Die Presse (03/31/2009)
The nose, the Jesus beard, the wealthy Jew – anti-Jewish resentment tends to take on very diverse forms. Vienna’s Jewish Museum is presenting an exhibition entitled, “Typical! Clichés about Jews and Others,” which hopes to sensitize people as to stereotypes and draw attention to prejudice. The “grand annual exhibition” offers an abundance of display and room for discussion.

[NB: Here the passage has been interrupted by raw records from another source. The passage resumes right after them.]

Lemma peer_scan_wp np dp dm job jb st l : sound np dp dm st -> jobs st !! job = Some jb -> (forall p, p ∈ l -> p ∈ j_peer_list jb) ->
  wp (peer_scan job l) st (fun r st' => match r with
    | None => st' = st
    | Some p => selectable st' job p /\ exists l', l' ≡ₚ j_peer_list jb /\ st' = put_job job (set_j_peer_list l' jb) st end).
Proof.
  intros Hs Hj. induction l as [|p l IH]; intros Hl; cbn [peer_scan]; [by step|].
  destruct (job_peers _ _ _ _ _ _ p Hs Hj) as (pe & qu & Hp & Ej & Hq); [apply Hl; by left|]. do 2 step. apply wp_if; intros E.
  - apply andb_prop in E as [E1 E2]. apply negb_true_iff, bool_decide_eq_false in E2. do 2 step. split.
    + destruct (p_entry_list pe) as [|e l'] eqn:El; [done|]. exists pe, qu, e, l'. do 4 (split; [done|]). lia.
    + eexists. split; [|done]. apply list_rotate_perm, Hl. by left.
  - apply IH. intros x Hx. apply Hl. by right.
Qed.

Lemma quiet_grows_jobs m st j jb jb' : quiet st (put_job j jb' st) -> jobs st !! j = Some jb -> jlink jb' = jlink jb -> grows m st (put_job j jb' st).
Proof.
  intros Hq Hj El. apply grows_quiet; [done|eauto| |eauto|eauto]. cbn. rewrite fmap_insert. apply insert_id. by rewrite El, lookup_fmap, Hj.
Qed.

(** ** The rest of the job list *)

Definition rest_of (job : nat) (l : list nat) : list nat := filter (.≠ job) l.
Lemma rest_unlink job l : rest_of job (list_unlink job l) = rest_of job l.
Proof.
  unfold rest_of. destruct (decide (job ∈ l)) as [Hin|Hin]; [|by rewrite list_unlink_not_in].
  rewrite (before_after _ _ Hin) at 2. unfold list_unlink. rewrite !filter_app, filter_cons_False by auto. done.
Qed.
Lemma rest_not_in job l : job ∉ l -> rest_of job l = l.
Proof.
  unfold rest_of. induction l as [|x l IH]; [done|]. intros [Hn Hi]%not_elem_of_cons. rewrite filter_cons_True by congruence. by rewrite IH.
Qed.

(** The job after this one stays, and fewer jobs come after it. *)
Lemma next_stays job l l' next : NoDup l -> next_in job l = Some next -> l' = l \/ l' = rest_of job l ->
  next ∈ l' /\ (length (after next l') < length (after job l))%nat.
Proof.
  intros Hnd Hn Hl'. assert (Hin : job ∈ l).
  { destruct (decide (job ∈ l)) as [|Hni]; [done|]. unfold next_in in Hn. by rewrite (proj1 (not_in_after _ _ Hni)) in Hn. }
  unfold next_in in Hn. set (a := before job l) in *. set (b := after job l) in *. assert (El : l = a ++ job :: b) by (by apply before_after).
  destruct b as [|x b']; [done|]. injection Hn as ->. rewrite El in Hnd. apply NoDup_app in Hnd as (Na & Nd & Nb).
  apply NoDup_cons in Nb as [Nj Nb]. apply not_elem_of_cons in Nj as [Nj1 Nj2]. pose proof Nb as [Nn _]%NoDup_cons.
  assert (Hna : next ∉ a) by (intros Ha; apply (Nd _ Ha); right; by left).
  assert (Hja : job ∉ a) by (intros Ha; apply (Nd _ Ha); by left).
  destruct Hl' as [-> | ->]; rewrite El.
  - change (a ++ job :: next :: b') with (a ++ [job] ++ next :: b'). rewrite app_assoc. split; [apply elem_of_app; right; by left|].
    rewrite (proj2 (before_after_mid next (a ++ [job]) b' ltac:(rewrite not_elem_of_app, list_elem_of_singleton; auto))). cbn. lia.
  - unfold rest_of. rewrite filter_app, filter_cons_False by auto. fold (rest_of job a) (rest_of job (next :: b')).
    rewrite !rest_not_in by (rewrite ?not_elem_of_cons; auto). split; [apply elem_of_app; right; by left|].
    rewrite (proj2 (before_after_mid next a b' Hna)). cbn. lia.
Qed.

The exhibition which could be seen in Berlin and Chicago last year restricts itself not only to anti-Semitic prejudice. “Anti-Semitism is not a unique phenomenon,” claimed chief curator Felicitas Heimann-Jelinek, “but rather goes hand in hand with racism, anti-Islamism and other forms of chauvinism.” For that reason the exhibition tries to combine these clichés in order to illustrate similar models of thinking and visualizing. When conceiving the exhibition, one started with oneself, looking for one’s own stereotypical approach. “Stereotypes help to bring order to the world and to find one’s place within the order,” said Heimann-Jelinek. Decisive, however, is when over-glorification of one’s own self occurs and the cliché upends itself by demonizing others.
“We are all used to mild racism, which we see every evening on the television,” explained Hannes Sulzenbacher, who helped organize the exhibition. For that reason one chose to approach the topic by exposing the viewer to advertising subjects as well as popular music, pithy with such clichés. The exhibition is divided into seventeen triptychs, each based upon a copy of a phenomenon in pop culture, somewhat like Marcel Reich-Ranicki’s figure of “Nörgeli,” having historical and artistic origins. The end of the closely-allied combination of clichés is capped with an installation created by the artist Lisl Ponger.